**Aim of the exercise**
Take the data from its first line. Print each line exactly until the line containing "Proof. solve_decision. Defined." has been printed too.

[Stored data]
****************************************

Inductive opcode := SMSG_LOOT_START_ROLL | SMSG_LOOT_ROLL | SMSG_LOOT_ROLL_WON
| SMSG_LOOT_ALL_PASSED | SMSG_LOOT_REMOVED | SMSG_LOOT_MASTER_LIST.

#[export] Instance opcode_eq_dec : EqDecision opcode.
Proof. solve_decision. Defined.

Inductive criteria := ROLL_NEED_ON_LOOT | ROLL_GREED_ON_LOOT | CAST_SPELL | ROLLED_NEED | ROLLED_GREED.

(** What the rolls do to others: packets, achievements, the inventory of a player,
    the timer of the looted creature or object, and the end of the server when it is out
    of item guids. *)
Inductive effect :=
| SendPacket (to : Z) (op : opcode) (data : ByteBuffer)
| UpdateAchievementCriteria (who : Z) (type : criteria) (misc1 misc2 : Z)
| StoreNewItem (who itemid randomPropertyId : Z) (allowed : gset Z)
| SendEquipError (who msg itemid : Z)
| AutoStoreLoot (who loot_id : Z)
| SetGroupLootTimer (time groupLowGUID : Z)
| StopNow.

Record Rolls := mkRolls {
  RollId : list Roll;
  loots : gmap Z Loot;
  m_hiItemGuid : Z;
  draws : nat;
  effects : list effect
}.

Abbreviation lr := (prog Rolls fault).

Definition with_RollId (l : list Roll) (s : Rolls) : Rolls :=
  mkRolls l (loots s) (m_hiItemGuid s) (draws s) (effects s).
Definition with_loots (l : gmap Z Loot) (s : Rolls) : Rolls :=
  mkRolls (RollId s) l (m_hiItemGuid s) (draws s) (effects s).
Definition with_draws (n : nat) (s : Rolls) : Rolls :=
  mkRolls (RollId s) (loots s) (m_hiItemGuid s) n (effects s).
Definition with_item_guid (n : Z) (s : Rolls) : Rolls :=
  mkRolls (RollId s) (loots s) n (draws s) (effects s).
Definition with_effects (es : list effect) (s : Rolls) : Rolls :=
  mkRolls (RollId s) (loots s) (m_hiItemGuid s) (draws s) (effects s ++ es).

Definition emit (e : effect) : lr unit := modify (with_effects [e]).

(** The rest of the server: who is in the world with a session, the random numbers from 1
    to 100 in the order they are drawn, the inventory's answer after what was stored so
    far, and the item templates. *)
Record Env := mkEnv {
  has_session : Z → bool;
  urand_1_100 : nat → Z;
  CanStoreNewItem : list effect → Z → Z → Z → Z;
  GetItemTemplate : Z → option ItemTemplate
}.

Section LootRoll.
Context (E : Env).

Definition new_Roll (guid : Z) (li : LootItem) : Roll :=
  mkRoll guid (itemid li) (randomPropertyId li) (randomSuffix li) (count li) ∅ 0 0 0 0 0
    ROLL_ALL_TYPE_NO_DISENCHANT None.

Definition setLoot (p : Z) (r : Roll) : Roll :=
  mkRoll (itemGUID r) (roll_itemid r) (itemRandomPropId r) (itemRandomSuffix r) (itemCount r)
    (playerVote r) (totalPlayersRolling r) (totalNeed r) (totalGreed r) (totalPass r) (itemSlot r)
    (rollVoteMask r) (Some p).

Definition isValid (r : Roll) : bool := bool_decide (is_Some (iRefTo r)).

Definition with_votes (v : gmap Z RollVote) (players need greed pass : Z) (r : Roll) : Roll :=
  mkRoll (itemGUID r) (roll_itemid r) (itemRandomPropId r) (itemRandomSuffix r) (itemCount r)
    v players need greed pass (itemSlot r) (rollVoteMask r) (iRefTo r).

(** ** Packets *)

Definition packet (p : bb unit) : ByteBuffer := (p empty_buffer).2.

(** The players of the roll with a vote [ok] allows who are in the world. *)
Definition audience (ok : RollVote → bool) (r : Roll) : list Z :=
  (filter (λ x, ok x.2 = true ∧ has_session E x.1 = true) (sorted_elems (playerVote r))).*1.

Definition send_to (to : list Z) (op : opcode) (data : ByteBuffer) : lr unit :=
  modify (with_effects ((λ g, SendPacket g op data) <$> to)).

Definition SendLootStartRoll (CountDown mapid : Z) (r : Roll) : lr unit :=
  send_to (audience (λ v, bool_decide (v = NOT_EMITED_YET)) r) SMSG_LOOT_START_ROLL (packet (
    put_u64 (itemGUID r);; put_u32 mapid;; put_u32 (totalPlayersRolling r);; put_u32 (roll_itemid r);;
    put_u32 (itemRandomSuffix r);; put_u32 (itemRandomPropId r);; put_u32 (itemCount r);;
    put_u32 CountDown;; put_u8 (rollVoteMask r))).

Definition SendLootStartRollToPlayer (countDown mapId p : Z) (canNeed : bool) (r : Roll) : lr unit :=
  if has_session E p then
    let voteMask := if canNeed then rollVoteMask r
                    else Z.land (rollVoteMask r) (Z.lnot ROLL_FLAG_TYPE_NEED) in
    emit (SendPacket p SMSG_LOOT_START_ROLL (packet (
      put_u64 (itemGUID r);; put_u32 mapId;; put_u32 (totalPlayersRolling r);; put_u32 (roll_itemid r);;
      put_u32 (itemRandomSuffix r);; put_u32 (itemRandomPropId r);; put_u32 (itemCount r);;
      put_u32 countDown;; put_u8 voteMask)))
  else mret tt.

****************************************

**Your response**
Inductive opcode := SMSG_LOOT_START_ROLL | SMSG_LOOT_ROLL | SMSG_LOOT_ROLL_WON
| SMSG_LOOT_ALL_PASSED | SMSG_LOOT_REMOVED | SMSG_LOOT_MASTER_LIST.

#[export] Instance opcode_eq_dec : EqDecision opcode.
Proof. solve_decision. Defined.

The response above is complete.